:: PROBLEM ::
All lines in the data below carrying the string "handed" are to be located and copied.

----- DATA FOR THIS TASK -----

(** Lines 557-561 of [addrForKeyInner]: the part of the key that is
    hashed; [None] is the panic of [key[start+2:]]. *)
Definition hashTag (key : string) : option string :=
  let start := Index key "{" in
  if 0 <=? start then
    match slice_from key (start + 2) with
    | None => None
    | Some rest =>
        let end_ := Index rest "}" in
        if 0 <=? end_ then slice key (start + 1) (start + 2 + end_)
        else Some key
    end
  else Some key.

Definition haveTried (tried : option (gmap string bool)) (addr : string) : bool :=
  match tried with
  | None => false
  | Some m => default false (m !! addr)
  end.

Definition justTried (tried : option (gmap string bool)) (addr : string)
  : option (gmap string bool) :=
  Some (<[addr := true]> (default ∅ tried)).

Definition redirectInfo (msg : string) : option (Z * string) :=
  let parts := Split msg " " in
  match parts !! 1%nat with
  | None => None                                   (* index out of range *)
  | Some slotStr =>
      match Atoi slotStr with
      | None => None                               (* panic(err) *)
      | Some slot =>
          match parts !! 2%nat with
          | None => None
          | Some addr => Some (slot, addr)
          end
      end
  end.

(** Reading one element of the CLUSTER SLOTS reply (lines 284-303). *)
Inductive parsed (A : Type) :=
| POk (a : A)
| PErr (err : string)
| PPanic.
Arguments POk {A} a.
Arguments PErr {A} err.
Arguments PPanic {A}.

Definition pbind {A B} (x : parsed A) (f : A -> parsed B) : parsed B :=
  match x with
  | POk a => f a
  | PErr e => PErr e
  | PPanic => PPanic
  end.

Definition checked {A} (x : string + A) : parsed A :=
  match x with inl e => PErr e | inr a => POk a end.

Definition elemAt (l : list Resp) (i : nat) : parsed Resp :=
  match l !! i with Some r => POk r | None => PPanic end.

Definition parseGroup (slotGroup : Resp) : parsed (Z * Z * string * Z) :=
  pbind (checked (Array slotGroup)) (fun slotElems =>
  pbind (elemAt slotElems 0) (fun e0 =>
  pbind (checked (Int e0)) (fun start =>
  pbind (elemAt slotElems 1) (fun e1 =>
  pbind (checked (Int e1)) (fun end_ =>
  pbind (elemAt slotElems 2) (fun e2 =>
  pbind (checked (Array e2)) (fun slotAddrElems =>
  pbind (elemAt slotAddrElems 0) (fun a0 =>
  pbind (checked (Str a0)) (fun ip =>
  pbind (elemAt slotAddrElems 1) (fun a1 =>
  pbind (checked (Int a1)) (fun port =>
  POk (start, end_, ip, port)))))))))))).

(** The address a slot group stands for (lines 308-312); [src] is
    [p.Addr] of the pool the reply came from. *)
Definition slotAddrOf (src ip : string) (port : Z) : string :=
  if decide (ip = EmptyString) then src else ip +:+ ":" +:+ Itoa port.

(** The master addresses of a CLUSTER SLOTS reply, group by group, an
    empty ip standing for the address [src] of the pool the reply was
    obtained from; groups that cannot be read contribute nothing. *)
Definition masterAddrs (src : string) (elems : list Resp) : list string :=
  flat_map (fun slotGroup =>
              match parseGroup slotGroup with
              | POk (_, _, ip, port) => [slotAddrOf src ip port]
              | _ => []
              end) elems.

(** Slot [j] lies in the range of a slot group of the reply. *)
Definition covers (slotGroup : Resp) (j : Z) : bool :=
  match parseGroup slotGroup with
  | POk (start, end_, _, _) => (start <=? j) && (j <=? end_)
  | _ => false
  end.

(** What the retry loop of [clientCmd] does after one attempt. *)
Inductive next :=
| Return (r : Resp)
| Recurse (client : Client) (ask : bool)
          (tried : option (gmap string bool)) (haveReset : bool).

(** Operations that leave the registry alone and empty no pool. *)
Definition quiet {A} (m : M A) : Prop :=
  forall s a s', m s = Ret a s' ->
    pools (cl s') = pools (cl s) /\
    exists evs, trace s' = trace s ++ evs /\ forall q, EvEmpty q ∉ evs.

(** The connection [c] is handed back in [evs]: put into a pool or
    closed. *)
Definition givenBack (c : Client) (evs : list event) : Prop :=
  EvClose c ∈ evs \/ exists q, EvPoolPut q c ∈ evs.

(** Every connection a [Get] hands out in [evs] is handed back later in
    [evs], but for those in [open]. *)
Fixpoint settledBut (open : Client -> Prop) (evs : list event) : Prop :=
  match evs with
  | [] => True
  | EvGet _ c :: rest => (givenBack c rest \/ open c) /\ settledBut open rest
  | _ :: rest => settledBut open rest
  end.

(** Operations whose events leave open only the connections [open]
    allows for their result. *)
Definition owes {A} (open : A -> Client -> Prop) (m : M A) : Prop :=
  forall s a s', m s = Ret a s' ->
    exists evs, trace s' = trace s ++ evs /\ settledBut (open a) evs.

Section Operations.

Variable w : World.

(** [for k, v := range m]. *)
Definition rangeOver {A} (m : gmap string A) : M (list (string * A)) :=
  t ← tick; mret (shuffle (order w t) (map_to_list m)).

-----

:: FINISHED TASK ::
(** The connection [c] is handed back in [evs]: put into a pool or
(** Every connection a [Get] hands out in [evs] is handed back later in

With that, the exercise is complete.